29/11/2018
Misère et rédemption
William Kennedy, L’herbe de fer, traduction de l’américain et postface de Marie-Claire Pasquier, Belfond, 2018
William Kennedy, né en 1928, journaliste et écrivain, est ce que l’on pourrait appeler un romancier « réaliste ». Entendons bien : la démarche « réaliste » en question ne se confond pas avec le récit journalistique, avec le pur reportage ou la simple enquête, même si elle s’attache à la vie quotidienne ; en l’occurrence celle d’un paria, ancien champion de base-ball, père de famille devenu alcoolique et vagabond urbain pendant la Grande Dépression, et celle de ses semblables et compagnons de rue. Le quotidien de ce Francis Phelan, fait d’errances, de rencontres, de la recherche de quelques dollars pour pouvoir manger, boire, trouver un coin où dormir ou tirer d’un mauvais pas sa compagne Helen, est aussi celui de ses souvenirs et de ses fantômes. Les rencontres, ce sont aussi celles des êtres qu’il fait sortir de leur tombe et avec qui il dialogue comme avec des vivants ; parmi eux, le briseur de grève qu’il tua autrefois d’un coup de pierre, ses compagnons de galère disparus avant lui, et surtout son bébé, Gerald, mort par sa faute : « Si je t’ai lâché, ce n’est pas parce que j’étais soûl. Quatre bières, et la quatrième, je ne l’ai même pas finie. […] Ta mère a dit deux mots : « Doux Jésus », et alors nous nous sommes accroupis tous les deux pour te relever. Mais on est tous les deux restés accroupis quand on a vu ton allure. ».

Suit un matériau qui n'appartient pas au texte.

(** X23. For a specification whose width, height and depth are numbers (a
    [VNum] is a finite number; a NaN, which the range checks of the code let
    through, is none), every module [createModule] returns passes
    [validateEurorackCompliance]: the three checks pass and the module is
    compliant. *)
Theorem created_module_is_compliant
  (props : gmap string value) (m : value) (w h d : Q) :
  props !! "width" = Some (VNum w) ->
  props !! "height" = Some (VNum h) ->
  props !! "depth" = Some (VNum d) ->
  createModule_body (VObj props) = Ok m ->
  exists c,
    AIGenerationService.validateEurorackCompliance m = Ok c /\
    AIGenerationService.isCompliant c = true /\
    AIGenerationService.passed
      (AIGenerationService.widthInHP (AIGenerationService.checks c)) = true /\
    AIGenerationService.passed
      (AIGenerationService.height (AIGenerationService.checks c)) = true /\
    AIGenerationService.passed
      (AIGenerationService.depth (AIGenerationService.checks c)) = true.
Proof.
  intros _ _ _ H.
  destruct (createModule_invariants props m H)
    as (name & width & height & depth & powerDraw & _ & _ & Hw & _ & Rw & Hh & _ & Rh
        & Hd & _ & Rd & _).
  unfold AIGenerationService.validateEurorackCompliance.
  rewrite (within_range m "width" width 2 42 Hw Rw).
  rewrite (within_range m "height" height 100 150 Hh Rh).
  rewrite (within_range m "depth" depth 20 45 Hd Rd).
  cbn [bind]. eexists. split; [reflexivity |]. cbn. repeat split.
Qed.

End Generation.

(** ** The images of the current module *)

Section CurrentModuleImages.

(** X24. With no current module, [_updateCurrentModuleImages] always throws
    a TypeError and adds no image: the module it asks [createModule] for has
    no [powerDraw], so [createModule] logs the TypeError of the validation
    and returns [null], which becomes the current module and whose [images]
    cannot be read. *)
Theorem updateCurrentModuleImages_without_module
  (images currentModule : value) (w : world) :
  truthy currentModule = false ->
  exists msg logged_msg,
    AppController._updateCurrentModuleImages images currentModule w
    = (Throw (TypeError msg),
       (VNull, logged (TypeError logged_msg) "Module Design Creation" w)).
Proof.
  intros H. unfold AppController._updateCurrentModuleImages. rewrite H. cbn [negb].
  unfold createModule, try_catch, lift, and_then, handleError, logged.
  unfold AppController.newModuleSpec.
  match goal with
  | |- context [createModule_body (VObj ?p)] =>
      destruct (createModule_body_without_powerDraw p) as [msg ->]; [reflexivity |]
  end.
  eexists. exists msg. reflexivity.
Qed.

End CurrentModuleImages.

(** ** The EuroRackApp class: dragging and the power of a rack *)

Section RackApp.

Import EuroRackAppRack.

Lemma add_module_step (m : value) (d : Q * Q * Q) (x y z : Q) :
  present m -> present (field_of m "powerDraw") ->
  or_else (field_of (field_of m "powerDraw") "+12V") (VNum 0) = VNum (plus12 d) ->
  or_else (field_of (field_of m "powerDraw") "-12V") (VNum 0) = VNum (minus12 d) ->
  or_else (field_of (field_of m "powerDraw") "+5V") (VNum 0) = VNum (plus5 d) ->
  add_module (rails_of (x, y, z)) m
  = Ok (rails_of (x + plus12 d, y + minus12 d, z + plus5 d)).
Proof.
  intros Hm Hp H1 H2 H3. unfold add_module, add_rail.
  rewrite (get_field_of _ _ Hm). cbn [bind].
  rewrite !(get_field_of _ _ Hp). cbn [bind].
  rewrite H1. cbn [rails_of]. cbn [bind]. 
  change (default VUndefined (_ !! "+12V")) with (VNum x).
  cbn [ProjectStore.plus bind].
  rewrite H2.
  match goal with |- context [default VUndefined (?t !! "-12V")] =>
    change (default VUndefined (t !! "-12V")) with (VNum y) end.
  cbn [ProjectStore.plus bind].
  rewrite H3.
  match goal with |- context [default VUndefined (?t !! "+5V")] =>
    change (default VUndefined (t !! "+5V")) with (VNum z) end.
  cbn [ProjectStore.plus bind].
  reflexivity.
Qed.

Lemma fold_add_module (modules : list value) (draws : list (Q * Q * Q)) :
  draws_or_zero modules draws ->
  forall x y z, exists p12 m12 p5,
    fold_each add_module modules (rails_of (x, y, z)) = Ok (rails_of (p12, m12, p5)) /\
    p12 == x + sum_of (List.map plus12 draws) /\
    m12 == y + sum_of (List.map minus12 draws) /\
    p5 == z + sum_of (List.map plus5 draws).
Proof.
  induction 1 as [|m d modules draws (Hm & Hp & H1 & H2 & H3) _ IH]; intros x y z;
    cbn [fold_each List.map sum_of List.fold_right].
  - exists x, y, z. repeat split; try reflexivity; lra.
  - rewrite (add_module_step m d x y z Hm Hp H1 H2 H3). cbn [bind].
    destruct (IH (x + plus12 d) (y + minus12 d) (z + plus5 d))
      as (p12 & m12 & p5 & -> & E1 & E2 & E3).
    exists p12, m12, p5. split; [reflexivity |].
    unfold sum_of in *. repeat split; lra.
Qed.

(** X25. [calculateTotalPower] adds up, rail by rail, the draws of the
    rack's modules, a rail that a module does not give (or gives as 0)
    counting for 0; for no module at all every rail is 0. *)
Theorem calculateTotalPower_sums (modules : list value) (draws : list (Q * Q * Q)) :
  draws_or_zero modules draws ->
  exists p12 m12 p5,
    calculateTotalPower modules = Ok (VObj (rails_of (p12, m12, p5))) /\
    p12 == sum_of (List.map plus12 draws) /\
    m12 == sum_of (List.map minus12 draws) /\
    p5 == sum_of (List.map plus5 draws).
Proof.
  intros H. destruct (fold_add_module modules draws H 0 0 0)
    as (p12 & m12 & p5 & E & E1 & E2 & E3).
  exists p12, m12, p5. unfold calculateTotalPower.
  change (list_to_map [("+12V", VNum 0); ("-12V", VNum 0); ("+5V", VNum 0)])
    with (rails_of (0, 0, 0)).
  rewrite E. cbn [bind]. repeat split; try reflexivity; lra.
Qed.

Lemma dragged_percent_range (client origin extent p : Q) :
  dragged_percent client origin extent = Ok p -> 0 <= p <= 100.
Proof.
  unfold dragged_percent. destruct (Qeq_bool extent 0); [discriminate |].
  intros H. injection H as <-. unfold Math_max, Math_min.
  set (raw := (client - origin) / extent * 100).
  destruct (Qle_bool 100 raw) eqn:E1.
  - change (Qle_bool 0 100) with true. cbv iota. lra.
  - destruct (Qle_bool 0 raw) eqn:E2.
    + apply Qle_bool_iff in E2. split; [exact E2 |].
      destruct (Qlt_le_dec raw 100) as [Hlt | Hle]; [lra |].
      apply Qle_bool_iff in Hle. congruence.
    + lra.
Qed.

Lemma dragged_percent_returns (client origin extent : Q) :
  ~ extent == 0 -> exists p, dragged_percent client origin extent = Ok p.
Proof.
  intros Hne. unfold dragged_percent.
  destruct (Qeq_bool extent 0) eqn:E; [| eexists; reflexivity].
  apply Qeq_bool_iff in E. contradiction.
Qed.

(** X26. Over a preview rectangle whose width and height are not zero, a
    recognised control that was dragged lands on the panel wherever the
    mouse is: [onMouseMove] stores coordinates between 0 and 100, and
    [addControlToModel] places the control within half the width and half
    the height of the panel's centre, one millimetre before the housing. *)
Theorem dragged_control_on_panel
  (mprops cprops : gmap string value) (w h d : Q) (g : THREE.Group)
  (clientX left width clientY top height : Q) :
  mprops !! "depth" = Some (VNum d) ->
  0 <= w -> 0 <= h ->
  recognized (VObj cprops) ->
  ~ width == 0 -> ~ height == 0 ->
  exists x y,
    dragged_percent clientX left width = Ok x /\
    dragged_percent clientY top height = Ok y /\
    0 <= x <= 100 /\ 0 <= y <= 100 /\
    exists mesh,
      EuroRackApp.addControlToModel g (VObj mprops)
        (VObj (<["y" := VNum y]> (<["x" := VNum x]> cprops)))
        (w * EuroRackApp.hpUnit) h = Ok (g ++ [mesh])%list /\
      on_panel (THREE.position mesh) (w * EuroRackApp.hpUnit) h d.
Proof.
  intros Hd Pw Ph Hrec Hwidth Hheight.
  destruct (dragged_percent_returns clientX left width Hwidth) as [x Hx].
  destruct (dragged_percent_returns clientY top height Hheight) as [y Hy].
  exists x, y.
  pose proof (dragged_percent_range _ _ _ _ Hx) as Rx.
  pose proof (dragged_percent_range _ _ _ _ Hy) as Ry.
  split; [exact Hx |]. split; [exact Hy |].
  split; [exact Rx |]. split; [exact Ry |].
  unfold EuroRackApp.addControlToModel.
  unfold recognized in Hrec. cbn [get field_of bind] in *.
  set (control := <["y" := VNum y]> (<["x" := VNum x]> cprops)).
  assert (Ex : control !! "x" = Some (VNum x)).
  { unfold control. rewrite lookup_insert_ne by discriminate. apply lookup_insert_eq. }
  assert (Ey : control !! "y" = Some (VNum y)) by apply lookup_insert_eq.
  assert (Et : control !! "type" = cprops !! "type").
  { unfold control. now rewrite !lookup_insert_ne by discriminate. }
  rewrite Ex, Ey, Et, Hd. cbn [default from_option id to_number bind].
  assert (HW : 0 <= w * EuroRackApp.hpUnit).
  { apply Qmult_le_0_compat; [exact Pw | discriminate]. }
  destruct Hrec as [E | [E | E]]; injection E as E; rewrite E; cbn;
    (eexists; (split; [reflexivity |]); unfold on_panel; cbn;
     (split; [apply (percent_across x _ Rx HW)
             | split; [exact (percent_down y h Ry Ph) | reflexivity]])).
Qed.

End RackApp.

(** ** validateInput *)

Section ValidateInput.

Lemma check_key_untyped_value (input : value) (key t : string) (rules : FieldSchema) :
  type rules = Some t -> t <> "" -> t <> "undefined" ->
  field_of input key = VUndefined ->
  ErrorService.check_key input (key, rules) <> Ok tt.
Proof.
  intros Ht Hne Hnu Hv. unfold ErrorService.check_key. cbn [fst snd].
  rewrite Ht. apply String.eqb_neq in Hne. rewrite Hne.
  destruct (nullish input) eqn:Hn.
  - destruct input; try discriminate Hn; cbn [get bind];
      destruct (required rules); cbn [bind]; discriminate.
  - rewrite (get_field_of _ _ Hn), Hv. cbn [bind truthy negb typeof].
    destruct (required rules); cbn [bind]; [discriminate |].
    assert (E : String.eqb "undefined" t = false).
    { apply String.eqb_neq. congruence. }
    rewrite E. discriminate.
Qed.

Lemma validateInput_true (input : value) (schema : list (string * FieldSchema))
  (w : world) :
  fst (ErrorService.validateInput input schema w) = Ok true ->
  Forall (fun entry => ErrorService.check_key input entry = Ok tt) schema.
Proof.
  unfold ErrorService.validateInput, try_catch, lift, and_then, handleError.
  induction schema as [|entry rest IH]; [constructor |].
  cbn [fold_each]. destruct (ErrorService.check_key input entry) as [[]| |] eqn:E;
    cbn [bind fst]; try discriminate.
  intros H. constructor; [exact E | exact (IH H)].
Qed.

(** X27. [validateInput] never returns [true] for an input that lacks a key
    for which the schema declares a type, the type being a non-empty text
    other than ['undefined']: such a key is required, whether or not its
    entry says so, since the type of a missing value is ['undefined']. *)
Theorem validateInput_typed_key_is_required
  (input : value) (schema : list (string * FieldSchema)) (key t : string)
  (rules : FieldSchema) (w : world) :
  In (key, rules) schema ->
  type rules = Some t -> t <> "" -> t <> "undefined" ->
  field_of input key = VUndefined ->
  fst (ErrorService.validateInput input schema w) <> Ok true.
Proof.
  intros Hin Ht Hne Hnu Hv Htrue.
  apply validateInput_true in Htrue.
  apply (proj1 (List.Forall_forall _ _) Htrue) in Hin.
  exact (check_key_untyped_value input key t rules Ht Hne Hnu Hv Hin).
Qed.

End ValidateInput.

(** ** Asking about a project that is not there *)

Section UnknownProject.

Import ProjectStore.

Lemma getProjectById_unknown (projectId : string) (projects : list value) (w : world) :
  holds w projects ->
  projectCache w !! projectId = None ->
  Forall present projects ->
  List.find (has_id projectId) projects = None ->
  getProjectById projectId w = (Ok VNull, w).
Proof.
  intros Hw Hc Hall Hnone.
  unfold getProjectById, try_catch, and_then, cache_get, lift.
  rewrite Hc, (getProjects_raw_holds w projects Hw). cbn [as_array].
  now rewrite (find_by_id_present projectId projects Hall), Hnone.
Qed.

La mort est à l’origine de la fuite et de la clochardisation, mais le désir de vivre et d’aider les autres à vivre fait le reste. Car si la violence physique et sociale est profondément ancrée dans l’existence de Francis, la générosité, la volonté de se racheter, de retrouver les siens (sa femme Annie, ses autres enfants) sont au cœur du roman. « Francis, il l’avait maintenant compris, avait toujours été en guerre avec lui-même, il entretenait en lui des factions dressées les unes contre les autres. Et s’il devait survivre en fin de compte, ce ne serait pas grâce à tel ou tel dieu de la révolution, mais à force de garder la tête claire et un sens exigeant de la vérité. Cette culpabilité qu’il traînait ne méritait pas qu’on se laisse mourir à cause d’elle. Tout ce qu’elle reflétait, c’était les appétits sanguinaires de la nature. Il fallait vivre, au contraire, tenir le coup, tenir bon contre les débordements de la foule, et leur montrer à tous de quoi un homme est capable pour transformer le mal en bien une fois qu’il s’est fixé ce but. ».

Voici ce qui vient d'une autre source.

(** ** Out-of-order audio blocks *)

(** C3 (as amended): for an audio block whose index is not zero and not
    the successor of the last index seen on its track, [handleSoundBuffer]
    always appends the payload to the channel, and logs the mismatch
    unless the player is in middle-audio mode (the first block after a
    seek into a file), where the parameters are set unchecked and nothing
    is logged; the branch of [handleIACT] for The Dig drops the block: it
    logs the out-of-order warning, feeds nothing to iMUSE and keeps the
    last index of the buffer. *)
Theorem audio_out_of_order (index : Z) :
  index <> 0 ->
  (forall (track_id max_frames flags vol pan size : Z) (b : Stream) (p : Player),
     let c0 := match _smixer p !! track_id with
               | Some c => c
               | None => newSaudChannel track_id
               end in
     index <> ch_index c0 + 1 ->
     let '(b', p') :=
       handleSoundBuffer track_id index max_frames flags vol pan b size p in
     b' = snd (read size b) /\
     (exists c' : Channel,
        _smixer p' !! track_id = Some c' /\
        ch_data c' = ch_data c0 ++ fst (read size b)) /\
     (_middleAudio p = false -> debuglog p' = MSG_INDEX :: debuglog p) /\
     (_middleAudio p = true -> debuglog p' = debuglog p)) /\
  (forall (fuel : nat) (subSize userId nbframes bsize : Z) (b : Stream)
          (p : Player) (bufId volume last : Z),
     iactBuffer userId = Ok (bufId, volume) ->
     iactTable_get bufId p = Ok last ->
     index <> last + 1 ->
     exists p' : Player,
       handleIACT_DIG fuel subSize userId index nbframes bsize b p
         = Ok (snd (read bsize b), p') /\
       imuse p' = imuse p /\
       _iactTable p' = _iactTable p /\
       debuglog p' = MSG_OUT_OF_ORDER :: debuglog p).
Proof.
  intros Hnz. split.
  - intros track_id max_frames flags vol pan size b p c0 Hseq.
    unfold handleSoundBuffer. fold c0.
    assert (Ei : (index =? 0) = false) by lia. rewrite Ei.
    unfold appendData, checkParameters, setParameters.
    assert (Es : (index =? ch_index c0 + 1) = false) by lia. rewrite Es.
    destruct (_middleAudio p) eqn:Em; cbn [orb];
      destruct (read size b) as [got b1]; cbn [fst snd];
      (split; [reflexivity|]); (split; [|split; intros; [try discriminate|try discriminate]]).
    + eexists. split; [apply lookup_insert_eq|reflexivity].
    + reflexivity.
    + eexists. split; [apply lookup_insert_eq|reflexivity].
    + reflexivity.
  - intros fuel subSize userId nbframes bsize b p bufId volume last Hbuf Hget Hseq.
    unfold handleIACT_DIG.
    destruct (read bsize b) as [data b1]. cbn [snd].
    rewrite Hbuf. cbn [bind].
    assert (Ei : (index =? 0) = false) by lia. rewrite Ei, Hget. cbn [bind negb andb].
    assert (Es : (last - index =? -1) = false) by lia. rewrite Es. cbn [negb].
    eexists. split; [reflexivity|]. repeat split.
Qed.
Lemma step_saturated (w : World) (o : op) :
  maxsize w <= size w ->
  maxsize (step drv w o) = maxsize w /\
  size (step drv w o) = size w /\
  connects (step drv w o) = connects w /\
  trace (step drv w o) = trace w.
Proof.
  intros Hfull. destruct o as [|h]; simpl; [|auto].
  destruct (get_cases drv w)
    as [(h & q & _ & E)|[(_ & _ & E)|(_ & Hroom & _)]];
    [rewrite E; simpl; auto .. | lia].
Qed.

Lemma saturated_run (w : World) (ops : list op) :
  maxsize w <= size w ->
  connects (run drv ops w) = connects w /\
  size (run drv ops w) = size w /\
  maxsize (run drv ops w) = maxsize w.
Proof.
  unfold run. revert w. induction ops as [|o ops IH]; intros w Hfull; simpl;
    [auto|].
  destruct (step_saturated w o Hfull) as (Hm & Hs & Hc & _).
  destruct (IH (step drv w o)) as (Hc' & Hs' & Hm'); [lia|].
  rewrite Hc', Hs', Hm'. auto.
Qed.

(** X4.  Once [size] has reached [maxsize], no sequence of [get] and [put]
    calls invokes the factory again or changes [size]: a pool at capacity
    only ever hands out what is released to it.  With [maxsize <= 0] this
    holds from the start. *)
Theorem no_creation_at_capacity (w : World) (ops : list op) :
  maxsize w <= size w ->
  connects (run drv ops w) = connects w /\
  size (run drv ops w) = size w /\
  maxsize (run drv ops w) = maxsize w.
Proof. exact (saturated_run w ops). Qed.

(** ** [closeall] *)

Lemma closeall_loop_stops (q : list handle) :
  forall w, pool w = q ->
    exists closed,
      trace (snd (closeall_loop drv q w)) = trace w ++ map EvClose closed /\
      q = closed ++ pool (snd (closeall_loop drv q w)) /\
      match fst (closeall_loop drv q w) with
      | None => pool (snd (closeall_loop drv q w)) = []
      | Some x => is_Exception x = false /\ closed <> []
      end.
Proof.
  induction q as [|h q IH]; intros w Hq; simpl.
  - exists []. simpl. now rewrite app_nil_r, Hq.
  - unfold call. destruct (close drv _) as [r c]. cbv beta iota.
    set (w1 := log (EvClose h) (set_conn h c (set_pool q w))).
    destruct (IH w1 eq_refl) as (closed & Ht & Hp & Hr).
    assert (Hgo : exists closed0,
              trace (snd (closeall_loop drv q w1)) =
                trace w ++ map EvClose closed0 /\
              h :: q = closed0 ++ pool (snd (closeall_loop drv q w1)) /\
              match fst (closeall_loop drv q w1) with
              | None => pool (snd (closeall_loop drv q w1)) = []
              | Some x => is_Exception x = false /\ closed0 <> []
              end).
    { exists (h :: closed). split; [|split].
      - rewrite Ht. simpl. now rewrite <- app_assoc.
      - simpl. now rewrite <- Hp.
      - destruct (fst (closeall_loop drv q w1)); [|assumption].
        split; [apply Hr|discriminate]. }
    destruct r as [e|]; [|exact Hgo].
    destruct (is_Exception e) eqn:He; [exact Hgo|].
    exists [h]. simpl. repeat split; auto. discriminate.
Qed.

(** X5.  [closeall] closes idle connections from the oldest on and takes
    each one out of the queue before closing it.  It either returns with the
    queue empty, or raises what a [close] raised, and that is never an
    [Exception]: then the connections closed so far, the failing one
    included, are out of the queue and the rest are still idle and
    unclosed. *)
Theorem closeall_stops_only_at_base_exception (w : World) :
  exists closed,
    trace (snd (closeall drv w)) = trace w ++ map EvClose closed /\
    pool w = closed ++ pool (snd (closeall drv w)) /\
    match fst (closeall drv w) with
    | None => pool (snd (closeall drv w)) = []
    | Some x => is_Exception x = false /\ closed <> []
    end.
Proof. exact (closeall_loop_stops (pool w) w eq_refl). Qed.

Lemma closeall_loop_frame (q : list handle) :
  forall w,
    maxsize (snd (closeall_loop drv q w)) = maxsize w /\
    connects (snd (closeall_loop drv q w)) = connects w /\
    forall h, ~ In h q -> heap (snd (closeall_loop drv q w)) h = heap w h.
Proof.
  induction q as [|h0 q IH]; intros w; simpl; [auto|].
  unfold call. destruct (close drv _) as [r c]. cbv beta iota.
  set (w1 := log (EvClose h0) (set_conn h0 c (set_pool q w))).
  assert (Hstep : forall h, h0 <> h -> heap w1 h = heap w h).
  { intros h Hne. simpl. destruct (Nat.eqb_spec h h0); congruence. }
  destruct (IH w1) as (Hm & Hc & Hh).
  assert (Hgo : maxsize (snd (closeall_loop drv q w1)) = maxsize w /\
                connects (snd (closeall_loop drv q w1)) = connects w /\
                forall h, ~ (h0 = h \/ In h q) ->
                          heap (snd (closeall_loop drv q w1)) h = heap w h).
  { repeat split; auto. intros h Hn. rewrite Hh, Hstep; tauto. }
  destruct r as [e|]; [|exact Hgo].
  destruct (is_Exception e); [exact Hgo|].
  simpl. repeat split. intros h Hn.
  destruct (Nat.eqb_spec h h0); [|reflexivity]. subst. tauto.
Qed.

(** X6.  [closeall] touches the idle connections only: a connection that is
    not in the queue (one that is checked out) keeps its state, and the
    capacity and the factory's count stay as they are. *)
Theorem closeall_spares_checked_out (w : World) :
  maxsize (snd (closeall drv w)) = maxsize w /\
  connects (snd (closeall drv w)) = connects w /\
  forall h, ~ In h (pool w) -> heap (snd (closeall drv w)) h = heap w h.
Proof. exact (closeall_loop_frame (pool w) w). Qed.

End PoolFacts.

(** * Further properties of the transaction scope *)

Section ScopeFacts.

Variable drv : Driver.

(** ** What the way out touches *)

Lemma finally_frame (conn : option handle) (level : option Z)
    (pending : option exn) (w : World) :
  maxsize (snd (finally_clause drv conn level pending w)) = maxsize w /\
  connects (snd (finally_clause drv conn level pending w)) = connects w /\
  forall h, conn <> Some h ->
            heap (snd (finally_clause drv conn level pending w)) h = heap w h.
Proof.
  unfold finally_clause, call.
  destruct conn as [h0|]; [|auto].
  destruct (connected _); [|auto].
  destruct level as [l|]; [|auto].
  destruct (set_isolation_level drv l _) as [[e|] c]; simpl;
    repeat split; intros h Hne; destruct (Nat.eqb_spec h h0); congruence.
Qed.

Lemma leave_frame (h : handle) (level : option Z) (raised : option exn)
    (w : World) :
  maxsize (snd (leave drv h level raised w)) = maxsize w /\
  connects (snd (leave drv h level raised w)) = connects w /\
  forall h', h' <> h -> ~ In h' (pool w) ->
             heap (snd (leave drv h level raised w)) h' = heap w h'.
Proof.
  assert (Hcall : forall ev c h', h' <> h ->
            heap (log ev (set_conn h c w)) h' = heap w h').
  { intros ev c h' Hne. simpl. destruct (Nat.eqb_spec h' h); congruence. }
  destruct raised as [e|]; simpl.
  - unfold except_clause. destruct (negb (connected (heap w h))).
    + destruct (closeall_loop_frame drv (pool w) w) as (Hm & Hc & Hh).
      unfold closeall.
      destruct (closeall_loop drv (pool w) w) as [[e'|] w1]; simpl in *; auto.
    + unfold _rollback, call. destruct (rollback drv _) as [[e'|] c];
        [destruct (handle_error drv e') as [x|]|]; cbv beta iota.
      * destruct (finally_frame (Some h) level (Some x)
                    (log (EvHandleError h e')
                         (log (EvRollback h) (set_conn h c w))))
          as (Hm & Hc & Hh).
        rewrite Hm, Hc. repeat split. intros h' Hne _.
        rewrite Hh by congruence. simpl.
        destruct (Nat.eqb_spec h' h); congruence.
      * simpl. repeat split. intros h' Hne _.
        destruct (Nat.eqb_spec h' h); congruence.
      * destruct (finally_frame (Some h) level (Some e)
                    (log (EvRollback h) (set_conn h c w))) as (Hm & Hc & Hh).
        rewrite Hm, Hc. repeat split. intros h' Hne _.
        rewrite Hh, Hcall; congruence.
  - unfold else_clause. destruct (negb (connected (heap w h))).
    + destruct (finally_frame (Some h) level
                  (Some (new_OperationalError h)) w) as (Hm & Hc & Hh).
      repeat split; auto. intros h' Hne _. apply Hh. congruence.
    + unfold call. destruct (commit drv _) as [r c]. cbv beta iota.
      destruct (finally_frame (Some h) level r
                  (log (EvCommit h) (set_conn h c w))) as (Hm & Hc & Hh).
      rewrite Hm, Hc. repeat split. intros h' Hne _.
      rewrite Hh, Hcall; congruence.
Qed.

(** X7.  However a scope is left, it changes neither the capacity nor the
    factory's count, and it leaves alone every connection that is neither
    its own nor idle when the block ends: connections checked out by other
    callers are not touched. *)
Theorem scope_exit_spares_other_connections (level level' : option Z)
    (body : block) (w0 w1 w2 : World) (h : handle) (raised : option exn) :
  enter drv level w0 = Yielded h level' w1 ->
  body h w1 = (raised, w2) ->
  let w' := snd (connection drv level body w0) in
  maxsize w' = maxsize w2 /\
  connects w' = connects w2 /\
  forall h', h' <> h -> ~ In h' (pool w2) -> heap w' h' = heap w2 h'.
Proof.
  intros He Hb. cbv zeta.
  rewrite (connection_eq drv level level' body w0 w1 w2 h raised He Hb).
  apply leave_frame.
Qed.

(** ** Exactly one way out *)

Lemma finally_no_end (conn : option handle) (level : option Z)
    (pending : option exn) (w : World) :
  exists evs,
    issued w (snd (finally_clause drv conn level pending w)) evs /\
    filter ends_transaction evs = [] /\
    forall h', ~ In (EvClose h') evs.
Proof.
  assert (Hnone : forall w', trace w' = trace w ->
            exists evs, issued w w' evs /\
              filter ends_transaction evs = [] /\
              forall h', ~ In (EvClose h') evs).
  { intros w' Hw'. exists []. unfold issued. rewrite app_nil_r. auto. }
  unfold finally_clause.
  destruct conn as [h|]; [|now apply Hnone].
  destruct (connected _); [|now apply Hnone].
  destruct level as [l|]; [|now apply Hnone].
  unfold call. destruct (set_isolation_level drv l _) as [[e|] c];
    exists [EvSetIsolationLevel h l]; (split; [reflexivity|]);
    (split; [reflexivity|]); intros h' [Hin|[]]; discriminate.
Qed.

Tout se passe à Albany, capitale de l’État de New York, une ville que William Kennedy connaît bien, puisqu’il y a grandi. Une ville dont les quartiers, les avenues, les rues, les arrière-cours, les coins et recoins sont les lieux vivants du récit, une ville qui est un peu ce que Dublin est à James Joyce ou Paris à Raymond Queneau et quelques autres. Les itinéraires tracés par les errances de Francis et de ses comparses forment un trajet poétique, soutenu par un style qui réserve de belles surprises littéraires, qui suggère des images d’une grande intensité, et qui donne, sous l’aspect monologique de la prose, une vision plurielle de l’être humain : au-delà de la misère, dépasser le désespoir pour trouver une forme de rédemption.